Most termite species are utterly beneficial decomposers contributing towards a rapid recycling and turn-over of minerals. However, a handful of species are some of the most destructive pests of untreated timber products as well as of living standing trees causing, an economic loss of many millions of Kina every year. Characteristic of this group of insects are their chewing mouthparts and the ability to digest cellulose, the major component of wood. Termites chew and bore timber, causing either a considerable degrade of the material or resulting in the death of the host tree. Termites are social insects having three distinct castes, the reproductives (queen and king), the soldiers and workers. The colony can consist of more than a million individuals. The nest of a colony (termitarium) is located either underground (subterranean), on a tree (arboreal) or in a mound sticking out of the soil. Due to the unpigmented skin of most termites, they have to live in dark and moist conditions, protected from desiccation. Therefore the insects move only in the very long subterranean galleries or shelter tubes extending from their nest to gather food. Termites are sometimes difficult to identify and usually the soldiers are used for that purpose. Characteristic and thus helpful for identification is their nest type.

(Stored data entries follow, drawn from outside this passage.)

(** C2 when the model is down. *)
Lemma query_failure_keeps_turns_witness :
  turns (query "q1" "s1" st_llm_down).1 "s1" = turns st_llm_down "s1".
Proof.
  assert (Hq : query "q1" "s1" st_llm_down
               = ((query "q1" "s1" st_llm_down).1,
                  Raise (Exception "GenerationBackendError")))
    by (vm_compute; reflexivity).
  exact (query_failure_keeps_turns "q1" "s1" st_llm_down _ _ (wf_initial _) Hq "s1").
Defined.

(** C10 when retrieval is down. *)
Lemma failed_query_registers_session_witness :
  exists st'', clear_memory "s1" (query "q1" "s1" st_retrieval_down).1 = (st'', Ok true) /\
               _session_histories st'' !! "s1" = None.
Proof.
  assert (Hnone : _session_histories st_retrieval_down !! "s1" = None)
    by (vm_compute; reflexivity).
  assert (Hsetup : query_setup (sys st_retrieval_down)
                   = ((query_setup (sys st_retrieval_down)).1, Ok (tt, 4%Z)))
    by (vm_compute; reflexivity).
  assert (Hq : query "q1" "s1" st_retrieval_down
               = ((query "q1" "s1" st_retrieval_down).1,
                  Raise (Exception "RetrievalBackendError")))
    by (vm_compute; reflexivity).
  exact (proj2 (failed_query_registers_session "q1" "s1" st_retrieval_down _ _ _ _ _
                  (wf_initial _) Hnone Hsetup Hq)).
Defined.

(** C7 on the first query of a process whose index holds the records about
    Paris and Berlin, and on three longer contents: 201 letters, 100
    characters of three bytes each, and 201 characters of two bytes each. *)
Lemma query_sources_preview_witness :
  (exists st',
      query "What is the capital of France?" "s1" st0
      = (st', Ok {| answer := "What is the capital of France?";
                    sources :=
                      [{| source := "geo.pdf"; type := "pdf";
                          content_preview := "Paris is the capital of France." |};
                       {| source := "geo.pdf"; type := "pdf";
                          content_preview := "Berlin is the capital of Germany." |}] |})) /\
  content_preview (source_of (doc (times 100 "中") "cn.pdf")) = times 100 "中" /\
  content_preview (source_of (doc (times 201 "a") "a.pdf")) = times 200 "a" +:+ "..." /\
  content_preview (source_of (doc (times 201 "é") "e.pdf")) = times 200 "é" +:+ "...".
Proof.
  assert (Hs : query_setup (sys st0) = ((query_setup (sys st0)).1, Ok (tt, 4%Z)))
    by (vm_compute; reflexivity).
  assert (Hr : call (EvRetrieverInvoke "What is the capital of France?")
                 (retriever_invoke 4%Z "What is the capital of France?")
                 (query_setup (sys st0)).1
               = ((call (EvRetrieverInvoke "What is the capital of France?")
                     (retriever_invoke 4%Z "What is the capital of France?")
                     (query_setup (sys st0)).1).1,
                  Ok [paris; doc "Berlin is the capital of Germany." "geo.pdf"]))
    by (vm_compute; reflexivity).
  destruct (query_sources_preview "What is the capital of France?" "s1" st0 (wf_initial _))
    as (Hreturns & _ & Hdoc).
  split; [|split; [|split]].
  - refine (Hreturns _ tt 4%Z _ _ _ "What is the capital of France?" Hs Hr _).
    vm_compute. reflexivity.
  - apply (Hdoc (doc (times 100 "中") "cn.pdf")). vm_compute. lia.
  - vm_compute. reflexivity.
  - vm_compute. reflexivity.
Defined.

(** C8 with a session ["s2"] that holds two turns. *)
Lemma session_isolation_witness :
  turns (run_ops "s1" [Query "q1"; GetHistory; ClearMemory; Query "q2"] st_s2).1 "s2"
  = turns st_s2 "s2".
Proof.
  assert (Hne : "s1" <> "s2") by (intros Heq; discriminate Heq).
  exact (proj2 (proj1 (session_isolation "s1" "s2"
                         [Query "q1"; GetHistory; ClearMemory; Query "q2"] Hne)
                  st_s2 wf_st_s2)).
Defined.

(** Clearing session ["s2"], which holds one exchange, twice. *)
Lemma clear_memory_twice_witness :
  exists st1 st2,
    clear_memory "s2" st_s2 = (st1, Ok true) /\
    turns st1 "s2" = [] /\
    clear_memory "s2" st1 = (st2, Ok false).
Proof.
  assert (Hsome : is_Some (sessions st_s2 !! "s2")).
  { exists [("human", "What is the capital of Italy?");
            ("assistant", "What is the capital of Italy?")].
    vm_compute. reflexivity. }
  exact (clear_memory_twice "s2" st_s2 wf_st_s2 Hsome).
Defined.

(** C6 as stated fails: the empty question is answered, and the exchange is
    recorded. *)
Lemma query_accepts_empty_question :
  (query "" "s1" st0).2 = Ok (echoed "") /\
  turns (query "" "s1" st0).1 "s1" = [("human", ""); ("assistant", "")].
Proof. split; vm_compute; reflexivity. Qed.

(** C6 on the in-memory services. *)
Lemma query_checks_no_question_witness :
  exists st', query "" "s1" st0 = (st', Ok (echoed "")).
Proof.
  assert (Hsetup : query_setup (sys st0) = ((query_setup (sys st0)).1, Ok (tt, 4%Z)))
    by (vm_compute; reflexivity).
  assert (Hret : call (EvRetrieverInvoke "") (retriever_invoke 4%Z "")
                   (query_setup (sys st0)).1
                 = ((call (EvRetrieverInvoke "") (retriever_invoke 4%Z "")
                       (query_setup (sys st0)).1).1,
                    Ok (records_in "" (mem_index world0))))
    by (vm_compute; reflexivity).
  exact (proj2 (proj2 query_checks_no_question) "s1" st0 _ _ _ _ _
           (call (EvChainInvoke (prompt_messages (turns st0 "s1"))
                    (format_docs (records_in "" (mem_index world0))) "")
                 (chain_invoke tt (prompt_messages (turns st0 "s1"))
                    (format_docs (records_in "" (mem_index world0))) "")
                 (call (EvRetrieverInvoke "") (retriever_invoke 4%Z "")
                    (query_setup (sys st0)).1).1).1
           "" (wf_initial _) Hsetup Hret eq_refl).
Defined.

End rag_chain_facts.

(** ** Facts about app/document_loader.py *)
Module document_loader_facts.
Import document_loader.





End document_loader_facts.

(** ** Facts about app/vector_store.py *)
Module vector_store_facts.
Import vector_store.
Section facts.
Context {X : External}.

Lemma call_log {A} ev (f : World -> World * res A) s s' r :
  call ev f s = (s', r) -> log s' = log s ++ [ev].
Proof.
  unfold call. destruct (f (ext s)) as [w r']. intros Hc. by injection Hc as <- _.
Qed.

Lemma delete_namespaces_log index keys s s' :
  delete_namespaces index keys s = (s', Ok tt) ->
  log s' = log s ++ map EvDelete (List.filter truthy keys).
Proof.
  revert s. induction keys as [|k keys IH]; intros s Hd; simpl in Hd |- *.
  - injection Hd as <-. by rewrite app_nil_r.
  - unfold bind at 1 in Hd. destruct (truthy k).
    + destruct (call (EvDelete k) _ s) as [s1 [[]|e]] eqn:Hc; [|done].
      apply call_log in Hc. apply IH in Hd. rewrite Hd, Hc, <- app_assoc. done.
    + unfold ret in Hd. by apply IH in Hd.
Qed.

Lemma delete_all_records_trace s s' r :
  delete_all_records s = (s', Ok r) ->
  exists s0 pc s1 index s2 stats,
    init_pinecone s = (s0, Ok pc) /\
    call (EvIndex (index_name_of s0)) (pc_Index pc (index_name_of s0)) s0 = (s1, Ok index) /\
    call EvDescribeIndexStats (index_describe_index_stats index) s1 = (s2, Ok stats) /\
    log s' = log s1 ++ [EvDescribeIndexStats] ++ [EvDelete ""]
               ++ map EvDelete (List.filter truthy (stats_namespace_keys stats)) /\
    r = {| deleted := true;
           previous_vector_count := from_option id 0%Z (total_vector_count stats) |}.
Proof.
  unfold delete_all_records. intros Hd. unfold bind at 1 in Hd.
  destruct (init_pinecone s) as [s0 [pc|e]]; [|done].
  unfold bind at 1, os_getenv_default, bind at 1, os_getenv, gets, ret in Hd.
  fold (index_name_of s0) in Hd. unfold bind at 1 in Hd.
  destruct (call (EvIndex _) _ s0) as [s1 [index|e]] eqn:Hi; [|done].
  unfold bind at 1 in Hd.
  destruct (call EvDescribeIndexStats _ s1) as [s2 [stats|e]] eqn:Hs; [|done].
  unfold bind at 1 in Hd.
  destruct (call (EvDelete "") _ s2) as [s3 [[]|e]] eqn:Hd0; [|done].
  unfold bind at 1 in Hd.
  destruct (delete_namespaces index _ s3) as [s4 [[]|e]] eqn:Hn; [|done].
  injection Hd as <- <-.
  exists s0, pc, s1, index, s2, stats. repeat split; try done.
  apply delete_namespaces_log in Hn. apply call_log in Hd0, Hs.
  rewrite Hn, Hd0, Hs, <- !app_assoc. done.
Qed.


End facts.

Import in_memory.
#[local] Existing Instance services.

(** The in-memory index: what [delete_namespaces] leaves. *)
Lemma mem_delete_namespaces keys (s : Sys) :
  exists s',
    delete_namespaces (X := services) tt keys s = (s', Ok tt) /\
    mem_index (ext s') = drop_namespaces keys (mem_index (ext s)).
Proof.
  revert s. induction keys as [|k keys IH]; intros s; simpl.
  - by exists s.
  - unfold bind at 1. destruct (truthy k); simpl.
    + match goal with
      | |- context [delete_namespaces _ keys ?s1] =>
          destruct (IH s1) as (s' & Hrun & Hidx)
      end.
      exists s'. by rewrite Hrun, Hidx.
    + apply IH.
Qed.

Lemma drop_namespaces_subset keys idx p :
  p ∈ drop_namespaces keys idx -> p ∈ idx /\ (p.1 ∈ keys -> p.1 = "").
Proof.
  revert idx. unfold drop_namespaces.
  induction keys as [|k keys IH]; intros idx Hp; simpl in Hp.
  - split; [done|]. intros Hk. by apply elem_of_nil in Hk.
  - apply IH in Hp as [Hp Hkeys]. destruct (truthy k) eqn:Hk.
    + unfold drop_namespace in Hp. apply list_elem_of_filter in Hp as [Hne Hp].
      split; [done|]. intros [Heq|Hin]%elem_of_cons; [by destruct Hne|auto].
    + split; [done|]. intros [Heq|Hin]%elem_of_cons; [|auto].
      rewrite Heq. by destruct k.
Qed.

Lemma drop_all_namespaces idx :
  drop_namespaces (stats_namespace_keys (stats_of idx)) (drop_namespace "" idx) = [].
Proof.
  apply elem_of_nil_inv. intros p Hp.
  apply drop_namespaces_subset in Hp as [Hp Hkeys].
  unfold drop_namespace in Hp. apply list_elem_of_filter in Hp as [Hne Hp].
  apply Hne, Hkeys. unfold stats_namespace_keys, stats_of. simpl.
  rewrite <- list_fmap_compose. apply list_elem_of_fmap. by exists p.
Qed.

Lemma mem_delete_all_records (s : Sys) :
  exists s',
    delete_all_records (X := services) s =
      (s', Ok {| deleted := true;
                 previous_vector_count := count_all (mem_index (ext s)) |}) /\
    mem_index (ext s') = [].
Proof.
  unfold delete_all_records, init_pinecone.
  unfold bind at 1, bind at 1, gets.
  destruct (_pinecone_client s) as [[]|];
    unfold bind, os_getenv_default, os_getenv, gets, ret, modify, call; simpl;
    match goal with
    | |- context [delete_namespaces _ ?keys ?s1] =>
        destruct (mem_delete_namespaces keys s1) as (s4 & Hrun & Hidx)
    end;
    rewrite Hrun; eexists; (split; [reflexivity|]);
    rewrite Hidx; apply drop_all_namespaces.
Qed.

The most significant termite species in terms of economic loss are Microcerotermes biroi, Nasutitermes novarumhebridarium and Coptotermes elisae since all three species attack living trees of any age. They have the potential to kill their host within a few months, however in some cases the attack can take several years without any external symptoms, until the tree is thrown over by wind. Important is that termites usually only attack trees that are somehow weakened or otherwise under stress. Weakened trees release a volatile chemical (kairomone) which is used by the termites to locate the diseased tree. Once attacked by termites, the tree is quite helpless, because its natural immune system or resistance is decreased and pests can not longer be defeated effectively. The symptoms of termite infestations are more or less conspicuous and obvious, however in some cases an apparently healthy tree suddenly dies without having shown any external signs.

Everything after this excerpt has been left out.